Thanks for reading! This article was originally published in Simplify Magazine’s June 2021 Edition – Tidying Up My Life: A Father’s Story. Simplify Magazine is a quarterly, digital publication that pulls together experts in various fields to address some of the most pressing needs of the modern family.

Thanks for pinning – Tidying Up My Life: A Father’s Story

You may also like:

Expectant Fatherhood
Early Fatherhood
Living with "Just Enough"

I'm Tyler Moore 

My wife and I live with our three young girls in a 700-square-foot apartment in New York City. I started Tidy Dad to help others tidy, simplify, and find joy in their lives. I firmly believe the tidying process can transform your life. I’d love for you to join me in exploring ways that tidying can make room for what’s important in life. 


January 12, 2022

Tidying Up My Life: A Father’s Story

This article was originally published in Simplify Magazine’s June 2021 Edition – Tidying Up My Life: A Father’s Story. Simplify Magazine is a quarterly, digital publication that pulls together experts in various fields to address some of the most pressing needs of the modern family.

My Facade 

Tidying Up My Life: My Facade

Life, like a tiny apartment, sometimes gets messier before it gets tidy. Three years ago, from the outside looking in, I appeared to have a very tidy life. Life was moving along exactly as I had planned it. I was checking off all the boxes I had created for myself and I was becoming “successful”. 

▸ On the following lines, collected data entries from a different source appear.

(** After a successful submission of a form whose controls are blank by
    default, the same form submitted again without new input is refused:
    the reset emptied it, and the red "fill all fields" message replaces
    the success message. *)
Theorem resubmit_after_success_is_refused
    (pg : Page) (f : list Control) (m : Element) :
  contactForm pg = Some f -> formMsgEl pg = Some m ->
  validates f = true ->
  Forall (fun c => forallb is_ws (defaultValue c) = true) f ->
  exists w w2, submit pg = Some w /\
    shown w = Some (msg_success, Some green) /\
    submit (Effects.page_of w) = Some w2 /\
    shown w2 = Some (msg_fill, Some red) /\
    form w2 = form w.
Proof.
  intros Hf Hm Hv Hd. apply validates_true in Hv as [Ho Hv].
  rewrite (submit_run pg f m Hf Hm), on_submit_run.
  cbn [snd form formMsg log]. rewrite Ho, Hv.
  eexists. eexists. split; [reflexivity|].
  split; [apply shown_show|].
  unfold Effects.page_of, submit; cbn [contactForm formMsgEl form formMsg show].
  cbn [fmap option_fmap option_map].
  split; [reflexivity|].
  rewrite on_submit_run; cbn [snd form formMsg log].
  assert (Hb : falsy (field (js "name") (map reset_control f)) = true)
    by (apply falsy_field_blank, blank_after_reset, Hd).
  rewrite Hb. cbn [orb form]. split; [apply shown_show|reflexivity].
Qed.

Lemma resubmit_after_success_is_refused_witness :
  exists w w2,
    submit (Examples.contact_form (js "Jo") (js "jo@example.com") (js "hi"))
    = Some w /\
    shown w = Some (msg_success, Some green) /\
    submit (Effects.page_of w) = Some w2 /\
    shown w2 = Some (msg_fill, Some red) /\
    form w2 = form w.
Proof.
  apply (resubmit_after_success_is_refused
           (Examples.contact_form (js "Jo") (js "jo@example.com") (js "hi"))
           (Examples.controls (js "Jo") (js "jo@example.com") (js "hi"))
           Examples.plain_element); try reflexivity.
  repeat constructor.
Defined.

End FormMoreFacts.

(** ** Scroll reveal: whole batches, and the fallback *)

Section RevealMoreFacts.
Import Reveal.

Lemma classList_add_idem c x :
  classList_add c (classList_add c x) = classList_add c x.
Proof.
  unfold classList_add, set_classList; simpl. f_equal.
  unfold ClassList.add at 1. now rewrite contains_add.
Qed.

Lemma reveal_if_compose b1 b2 x :
  Effects.reveal_if b2 (Effects.reveal_if b1 x) = Effects.reveal_if (b1 || b2) x.
Proof.
  destruct b1, b2; simpl; try reflexivity. apply classList_add_idem.
Qed.

Lemma document_on_entry_lookup s e el :
  document (on_entry s e) !! el =
  Effects.reveal_if (isIntersecting e && bool_decide (target e = el))
    <$> document s !! el.
Proof.
  unfold on_entry. destruct (isIntersecting e); cbn [document andb].
  - destruct (decide (target e = el)) as [->|Hne].
    + rewrite lookup_alter_eq, bool_decide_eq_true_2 by reflexivity.
      reflexivity.
    + rewrite lookup_alter_ne, bool_decide_eq_false_2 by assumption.
      now destruct (document s !! el).
  - now destruct (document s !! el).
Qed.

Lemma elem_of_revealed el es :
  el ∈ Effects.revealed es <->
  exists e, In e es /\ isIntersecting e = true /\ target e = el.
Proof.
  unfold Effects.revealed. rewrite list_elem_of_fmap. split.
  - intros (e & -> & He). apply list_elem_of_In, filter_In in He.
    exists e. tauto.
  - intros (e & Hin & Hi & <-). exists e. split; [reflexivity|].
    apply list_elem_of_In, filter_In. auto.
Qed.

Lemma revealed_cons_hit e es el :
  bool_decide (el ∈ Effects.revealed (e :: es)) =
  (isIntersecting e && bool_decide (target e = el))
  || bool_decide (el ∈ Effects.revealed es).
Proof.
  apply eq_true_iff_eq.
  rewrite orb_true_iff, andb_true_iff, !bool_decide_eq_true, !elem_of_revealed.
  split.
  - intros (e0 & [<-|Hin] & Hi & Ht); [auto|]. right. eauto.
  - intros [[Hi Ht]|(e0 & Hin & Hi & Ht)].
    + exists e. simpl. auto.
    + exists e0. simpl. auto.
Qed.

(** What a batch does to an element: the active class is added if some
    entry of the batch reports the element intersecting. *)
Lemma callback_lookup es : forall s el,
  document (callback es s) !! el =
  Effects.reveal_if (bool_decide (el ∈ Effects.revealed es))
    <$> document s !! el.
Proof.
  induction es as [|e es IH]; intros s el.
  - unfold callback; simpl. now destruct (document s !! el).
  - change (callback (e :: es) s) with (callback es (on_entry s e)).
    rewrite IH, document_on_entry_lookup, revealed_cons_hit.
    destruct (document s !! el) as [x|]; simpl; [|reflexivity].
    now rewrite reveal_if_compose.
Qed.

(** What a batch does to the observer: the elements it reports
    intersecting are taken off the list. *)
Lemma callback_observed es : forall s el,
  el ∈ observed (callback es s) <->
  el ∈ observed s /\ el ∉ Effects.revealed es.
Proof.
  induction es as [|e es IH]; intros s el.
  - unfold callback, Effects.revealed; simpl. rewrite elem_of_nil. tauto.
  - change (callback (e :: es) s) with (callback es (on_entry s e)).
    rewrite IH, observed_on_entry.
    rewrite <- (bool_decide_eq_false (el ∈ Effects.revealed (e :: es))),
      revealed_cons_hit, orb_false_iff, andb_false_iff,
      !bool_decide_eq_false.
    destruct (isIntersecting e).
    + rewrite elem_of_difference, elem_of_singleton. intuition congruence.
    + intuition congruence.
Qed.

Lemma state_eq (a b : State) :
  document a = document b -> observed a = observed b -> a = b.
Proof. destruct a, b; simpl; congruence. Qed.
(** C10, as amended.  When the response arrives with a good status but
    its body cannot be decoded, the exception of the decoder leaves the
    [try] body; and whenever an exception of the class [Exception] leaves
    the [try] body, one error is logged and the call leaves with
    [SystemExit(1)]: the exit status is 1, as after a transport failure,
    no empty result is returned and nothing is printed.  The error is
    logged by the last [except] clause, as
    "An unexpected error occurred:" with the exception as argument, when
    the exception is not a request exception, and by the clause for
    timeouts, redirects or request exceptions when it is one. *)
Theorem unexpected_error_exits :
  forall (Y : Z) (e : exn),
    is_Exception e = true ->
    (forall resp,
        requests_get url 8 = Ret resp ->
        raise_for_status resp = Ret tt ->
        response_json resp = Raise e ->
        fetch requests_get self = ([HttpGet url 8], Raise e))
    /\ (forall t,
           fetch requests_get self = (t, Raise e) ->
           let report_of_handler :=
             match e with
             | Timeout => Log ERROR [Lit "Request timed out"] []
             | TooManyRedirects => Log ERROR [Lit "Too many redirects"] []
             | RequestException =>
                 Log ERROR [Lit "A request error occurred:"] [e]
             | _ => Log ERROR [Lit "An unexpected error occurred:"] [e]
             end in
           _get_laureates_data requests_get self
           = (t ++ [report_of_handler], Raise (SystemExit 1))
           /\ find_specific_year_laureates_info requests_get self Y
              = (t ++ [report_of_handler], self, Raise (SystemExit 1))
           /\ exit_status (snd (find_specific_year_laureates_info
                                  requests_get self Y)) = 1
           /\ printed (fst (fst (find_specific_year_laureates_info
                                   requests_get self Y))) = []).
Proof.
  intros Y e He. split.
  - intros resp H1 H2 H3. apply (fetch_undecoded resp e H1 H2 H3).
  - intros t H report_of_handler.
    assert (Hg : _get_laureates_data requests_get self
                 = (t ++ [report_of_handler], Raise (SystemExit 1))).
    { unfold _get_laureates_data, try_except. rewrite H.
      subst report_of_handler. destruct e; try discriminate; reflexivity. }
    pose proof get_laureates_data_no_print as Hp. rewrite Hg in Hp.
    rewrite (find_after_exit Y _ _ Hg). simpl in *.
    repeat split; assumption.
Qed.

End Fetching.

(* ===================================================================== *)
(** ** Displaying one laureate *)
(* ===================================================================== *)

(** One step through a chain of subscripts: case analysis on the first
    one that is evaluated. *)
Ltac step_result :=
  match goal with
  | H : context [rbind ?x _] |- _ =>
      lazymatch x with
      | Ret _ => fail
      | Raise _ => fail
      | _ => let E := fresh "E" in destruct x eqn:E
      end
  | H : context [if ?b then _ else _] |- _ => destruct b
  | |- context [rbind ?x _] =>
      lazymatch x with
      | Ret _ => fail
      | Raise _ => fail
      | _ => let E := fresh "E" in destruct x eqn:E
      end
  | |- context [if ?b then _ else _] => destruct b
  end; cbn [rbind] in *; try discriminate.

(** The [try] body of the display routine succeeds exactly on the records
    that carry the three values, and yields them. *)
Lemma laureate_fields_shows (r : json) (fields : json * json * json) :
  laureate_fields r = Ret fields <-> shows r fields.
Proof.
  destruct fields as [[n y] a]. unfold laureate_fields, shows. cbn [path].
  split.
  - intros H. repeat step_result.
    injection H as -> -> ->. repeat split.
  - intros (H1 & H2 & H3).
    assert (Hc : contains r "nobelPrizes" = Ret true).
    { destruct r; try discriminate. simpl in *. unfold dict_contains.
      destruct (dict_get "nobelPrizes" d); [reflexivity | discriminate]. }
    rewrite Hc. cbn [rbind].
    repeat step_result. congruence.
Qed.

Lemma print_single_ret (r : json) (fields : json * json * json) :
  laureate_fields r = Ret fields ->
  _print_single_laureate_info r = (block fields, Ret tt).
Proof. intros H. unfold _print_single_laureate_info. rewrite H. reflexivity. Qed.

(** A missing key is logged and the record is skipped. *)
Lemma print_single_key_error (r : json) (key : json) :
  laureate_fields r = Raise (KeyError key) ->
  _print_single_laureate_info r
  = ([Log ERROR [Lit "Failed to print laureate info: "; Exc (KeyError key)] []],
     Ret tt).
Proof. intros H. unfold _print_single_laureate_info. rewrite H. reflexivity. Qed.

(** Any other exception leaves the routine. *)
Lemma print_single_raise (r : json) (e : exn) :
  laureate_fields r = Raise e ->
  (forall key, e <> KeyError key) ->
  _print_single_laureate_info r = ([], Raise e).
Proof.
  intros H Hk. unfold _print_single_laureate_info. rewrite H.
  destruct e; try reflexivity. exfalso. apply (Hk key). reflexivity.
Qed.

(** C9, as amended.  For a record whose [knownName.en] is present: when
    its [nobelPrizes] is an empty list, or when its first prize has an
    [awardYear] and an empty list of [affiliations], the index [0] is out
    of range, the handler of the display routine, which catches
    [KeyError] only, does not apply, and the routine raises [IndexError]
    without logging or printing anything. *)
Theorem empty_sequence_is_unhandled :
  forall (r full_name : json),
    path r [Key "knownName"; Key "en"] = Ret full_name ->
    empty_prizes r
    \/ (empty_affiliations r
        /\ exists award_year,
             path r [Key "nobelPrizes"; Idx 0; Key "awardYear"]
             = Ret award_year) ->
    _print_single_laureate_info r = ([], Raise IndexError).
Proof.
  intros r n Hn H.
  apply print_single_raise; [|intros key; discriminate].
  unfold empty_prizes, empty_affiliations in H.
  unfold laureate_fields. cbn [path] in *.
  assert (Hc : contains r "nobelPrizes" = Ret true).
  { destruct r; try discriminate. simpl in *. unfold dict_contains.
    destruct (dict_get "nobelPrizes" d); [reflexivity|].
    destruct H as [H | (H & _)]; discriminate. }
  rewrite Hc.
  destruct H as [H | (Ha & y & Hy)]; repeat step_result;
    repeat match goal with
           | H : Ret _ = Ret _ |- _ => injection H as ->
           end;
    simpl in *; try discriminate; congruence.
Qed.
(** * smsDbViewer: message store, codecs and view coordinator

    A shallow embedding of the Go sources [db.go], [model.go] and the CSV
    exporter, followed by the properties proved about them.

    Conventions.  Go [string] values are byte strings and are embedded as
    [string] (a list of 8-bit [ascii]).  Go [int] and [int64] are embedded
    as [Z]; where a function does arithmetic on them the 64-bit range is a
    stated hypothesis.  A Go [error] is embedded as [option string]
    ([None] is [nil]). *)

From Stdlib Require Import ZArith List Bool Lia Arith.
From Stdlib Require Import Strings.String Strings.Ascii.
From Stdlib Require Import Numbers.DecimalString.
From Stdlib Require Import Sorting.Sorted Sorting.Permutation.
From Stdlib Require DecimalPos.
Import ListNotations.

Open Scope string_scope.
Open Scope Z_scope.

(* ================================================================== *)
(** * Part I.  Definitions                                              *)
(* ================================================================== *)

(** ** Characters used by the sources *)

Definition quoteChar : ascii := ascii_of_nat 34.
Definition LF : ascii := ascii_of_nat 10.
Definition CR : ascii := ascii_of_nat 13.
Definition TAB : ascii := ascii_of_nat 9.
Definition VT : ascii := ascii_of_nat 11.
Definition FF : ascii := ascii_of_nat 12.

Definition str1 (c : ascii) : string := String c EmptyString.

(** ** Go's [unicode/utf8] and [unicode] packages

    A rune is embedded as the [Z] of its code point, a byte as the [Z]
    below 256 of its value. *)

Module utf8.

Definition RuneError : Z := 0xFFFD.
Definition RuneSelf : Z := 0x80.
(** * MultiStepper: several stepper motors driven from one object

    Shallow embedding of [src/MultiStepper.cpp] (the multi-motor variant of
    the Wiring/Arduino Stepper library) and the properties of its
    registration, speed, move and coil-pattern routines.

    Reading conventions.  The file is written for the Wiring/Arduino boards
    named in its header: [int] is 16 bits wide there and [long] 32 bits
    (which is why line 142 spells its constants [60L * 1000L]).  Values are
    kept in [Z]; the wrap-around of a store into an [int] cell is written
    out with [to_int].

    The members are bare [int*] pointers obtained from [new int[n]]: the
    object keeps no length and no statement compares an index with one.  A
    member is therefore modelled as the function from index to cell
    content.  [new int[n]] leaves the cells indeterminate, so the
    constructor takes their initial contents as an argument and every
    theorem holds for all of them.  The length given to [new] is kept in
    the ghost field [allocated] so that "within capacity" can be stated;
    C++ gives an access at an index outside [0, allocated) no meaning, and
    the model simply follows the statement (the cell at that index is
    read or assigned).

    The source is not valid C++ everywhere.  Where a statement has a
    meaning as it is written, the model follows that meaning: line 182
    compares the array pointer [this->direction] with 1 and line 191
    decrements the array pointer [this->step_number]; line 178 lets
    [motor] run over the elements of [steps_to_move].  Where a statement
    has no meaning as written, the one reading at hand is taken and marked
    where it is embedded: line 142 divides by the array
    [this->number_of_steps] and subscripts with an undeclared [i], and is
    read at [motor], the one index in scope; line 161 declares
    [steps_left] as an [int] and is read as the array its right side
    allocates; lines 149, 165 and 178 iterate over bare [int[]]
    parameters, which carry no length, and are read as loops over all
    cells of the caller's list and of the array of line 161. *)

From Stdlib Require Import ZArith List Bool Lia.
Import ListNotations.
Open Scope Z_scope.

(** ** Machine integers *)

Definition INT_BITS : Z := 16.
Definition LONG_BITS : Z := 32.

Definition INT_MAX : Z := 2 ^ (INT_BITS - 1) - 1.
Definition INT_MIN : Z := - 2 ^ (INT_BITS - 1).

(** Conversion to a signed [int]: two's complement wrap-around. *)
Definition to_int (z : Z) : Z :=
  (z + 2 ^ (INT_BITS - 1)) mod 2 ^ INT_BITS - 2 ^ (INT_BITS - 1).

(** Conversion to [unsigned long]. *)
Definition to_ulong (z : Z) : Z := z mod 2 ^ LONG_BITS.

(** ** The board: clock and pins *)

(** Modelled from the spec: the Clock and DigitalOutput collaborators of
    its section 6, which the code reaches as [millis], [pinMode] and
    [digitalWrite] of [Arduino.h]; that header is not among the sources.
    The board is the record of what the program can observe of them: the
    values successive calls of [millis] return (a 32-bit millisecond
    counter, any sequence of values) and the sequence of pin operations.
    It also holds what the program finds in storage it allocates inside
    [step]: [new int[n]] leaves the cells indeterminate, and [store] gives
    the content of each cell of such an array. *)

Module Arduino.

Inductive level := LOW | HIGH.
Inductive mode := OUTPUT.

Inductive event :=
| pinMode (pin : Z) (m : mode)
| digitalWrite (pin : Z) (v : level).

Record board := {
  clock : nat -> Z;     (* value returned by the n-th call of millis() *)
  ticks : nat;          (* calls of millis() made so far *)
  trace : list event;   (* pin operations made so far, oldest first *)
  store : Z -> Z        (* content of the cells a new int[] comes with *)
}.
(** * server.js: rate limiting, session handlers and start-up

    A shallow embedding of [src/server.js].  The module-level mutable
    bindings ([userRateLimits], [connectionStats], [redisConnected]) and
    the per-socket properties the handlers set ([socket.userId],
    [socket.authenticated], the rooms joined) are threaded through the
    handlers as an explicit state.  [Date.now()] is an input: the rate
    limiter takes the value it reads as [now] (milliseconds, an integer), and
    a handler takes the values it reads during one run as a [Clock]. *)

From stdpp Require Import gmap strings list fin_maps.
From Stdlib Require Import ZArith Lia.

Local Open Scope Z_scope.

(** ** The rate limiter (server.js, lines 119-154) *)

Module RateLimiter.

(** The object stored per key in [userRateLimits]. *)
Record RateWindow := mkWindow { count : Z; resetTime : Z }.

Definition CONNECTION_RATE_LIMIT : Z := 5.
Definition MESSAGE_RATE_LIMIT : Z := 10.

(** The template literal [`${userId}_${type}`]. *)
Definition rate_key (userId type : string) : string :=
  userId +:+ "_" +:+ type.

(** [type === 'connection' ? CONNECTION_RATE_LIMIT : MESSAGE_RATE_LIMIT] *)
Definition maxLimit (type : string) : Z :=
  if String.eqb type "connection" then CONNECTION_RATE_LIMIT
  else MESSAGE_RATE_LIMIT.

(** [checkRateLimit(userId, type)] at clock value [now]: the answer and the
    map afterwards.  The source mutates the stored object in place, which is
    an insert at the same key. *)
Definition checkRateLimit (now : Z) (userId type : string)
    (userRateLimits : gmap string RateWindow) : bool * gmap string RateWindow :=
  let key := rate_key userId type in
  match userRateLimits !! key with
  | None =>
      (true, <[key := mkWindow 1 (now + 60000)]> userRateLimits)
  | Some limit =>
      if resetTime limit <? now then
        (true, <[key := mkWindow 1 (now + 60000)]> userRateLimits)
      else if maxLimit type <=? count limit then
        (false, userRateLimits)
      else
        (true, <[key := mkWindow (count limit + 1) (resetTime limit)]> userRateLimits)
  end.

(** A run of checks on one (userId, type) pair at the given clock values:
    the answers in order, and the final map. *)
Fixpoint allow_seq (times : list Z) (userId type : string)
    (m : gmap string RateWindow) : list bool * gmap string RateWindow :=
  match times with
  | [] => ([], m)
  | now :: rest =>
      let '(b, m1) := checkRateLimit now userId type m in
      let '(bs, m2) := allow_seq rest userId type m1 in
      (b :: bs, m2)
  end.

(** No window is running for the key at [now]: the key was never seen, or its
    reset time has passed. *)
Definition window_over (now : Z) (userId type : string)
    (m : gmap string RateWindow) : Prop :=
  match m !! rate_key userId type with
  | None => True
  | Some limit => resetTime limit < now
  end.

(** The units of the budget used in the window running at [now]. *)
Definition units_used (now : Z) (key : string) (m : gmap string RateWindow) : Z :=
  match m !! key with
  | Some limit => if resetTime limit <? now then 0 else count limit
  | None => 0
  end.

End RateLimiter.

(** ** Connection handling (server.js, lines 110-127 and 156-288) *)

Module Server.
Export RateLimiter.

(** [connectionStats]. *)
Record Stats := mkStats {
  total_connections : Z;
  active_connections : Z;
  codes_broadcasted : Z;
  messages_sent : Z;
  start_time : Z
}.

(** [updateStats(metric, delta)] for the names of the five keys of
    [connectionStats], which are the names the handlers pass, and for names
    under which the object has no property at all, which change nothing.
    (A name the object inherits, such as "toString", is outside this
    definition: there the test of line 124 passes.) *)
Definition updateStats (metric : string) (delta : Z) (s : Stats) : Stats :=
  if String.eqb metric "total_connections" then
    mkStats (total_connections s + delta) (active_connections s)
            (codes_broadcasted s) (messages_sent s) (start_time s)
  else if String.eqb metric "active_connections" then
    mkStats (total_connections s) (active_connections s + delta)
            (codes_broadcasted s) (messages_sent s) (start_time s)
  else if String.eqb metric "codes_broadcasted" then
    mkStats (total_connections s) (active_connections s)
            (codes_broadcasted s + delta) (messages_sent s) (start_time s)
  else if String.eqb metric "messages_sent" then
    mkStats (total_connections s) (active_connections s)
            (codes_broadcasted s) (messages_sent s + delta) (start_time s)
  else if String.eqb metric "start_time" then
    mkStats (total_connections s) (active_connections s)
            (codes_broadcasted s) (messages_sent s) (start_time s + delta)
  else s.

(** What the handlers read and write on a socket object.  [userId] and
    [authenticated] are the properties the authenticate handler sets (both
    undefined on a new socket); [rooms] are the rooms joined by [socket.join]
    in this file; [connected] is the transport's flag: a socket that is not
    connected is no longer reached by a broadcast. *)
Record Socket := mkSocket {
  handshake_address : string;
  handshake_query_userId : option string;
  userId : option string;
  authenticated : bool;
  rooms : gset string;
  connected : bool
}.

After college graduation, I married my high school sweetheart and settled into my first teaching job. I loved the creative process of teaching my students and it came naturally. In my second year of teaching I won my district’s “Teacher of the Year Award”. The next year, I applied to graduate school and was accepted to Columbia University. 

My wife and I moved to NYC and settled into our cozy one-bedroom apartment in Astoria, Queens. I balanced teaching and attending graduate school in the evenings. 

2 years later I graduated with my Masters Degree in Comparative and International Education. After graduation we moved into a two-bedroom apartment, and the following year we celebrated the birth of our first daughter. When she was two months old, I accepted a promotion at my school as an administrator. Two years later we welcomed our second daughter.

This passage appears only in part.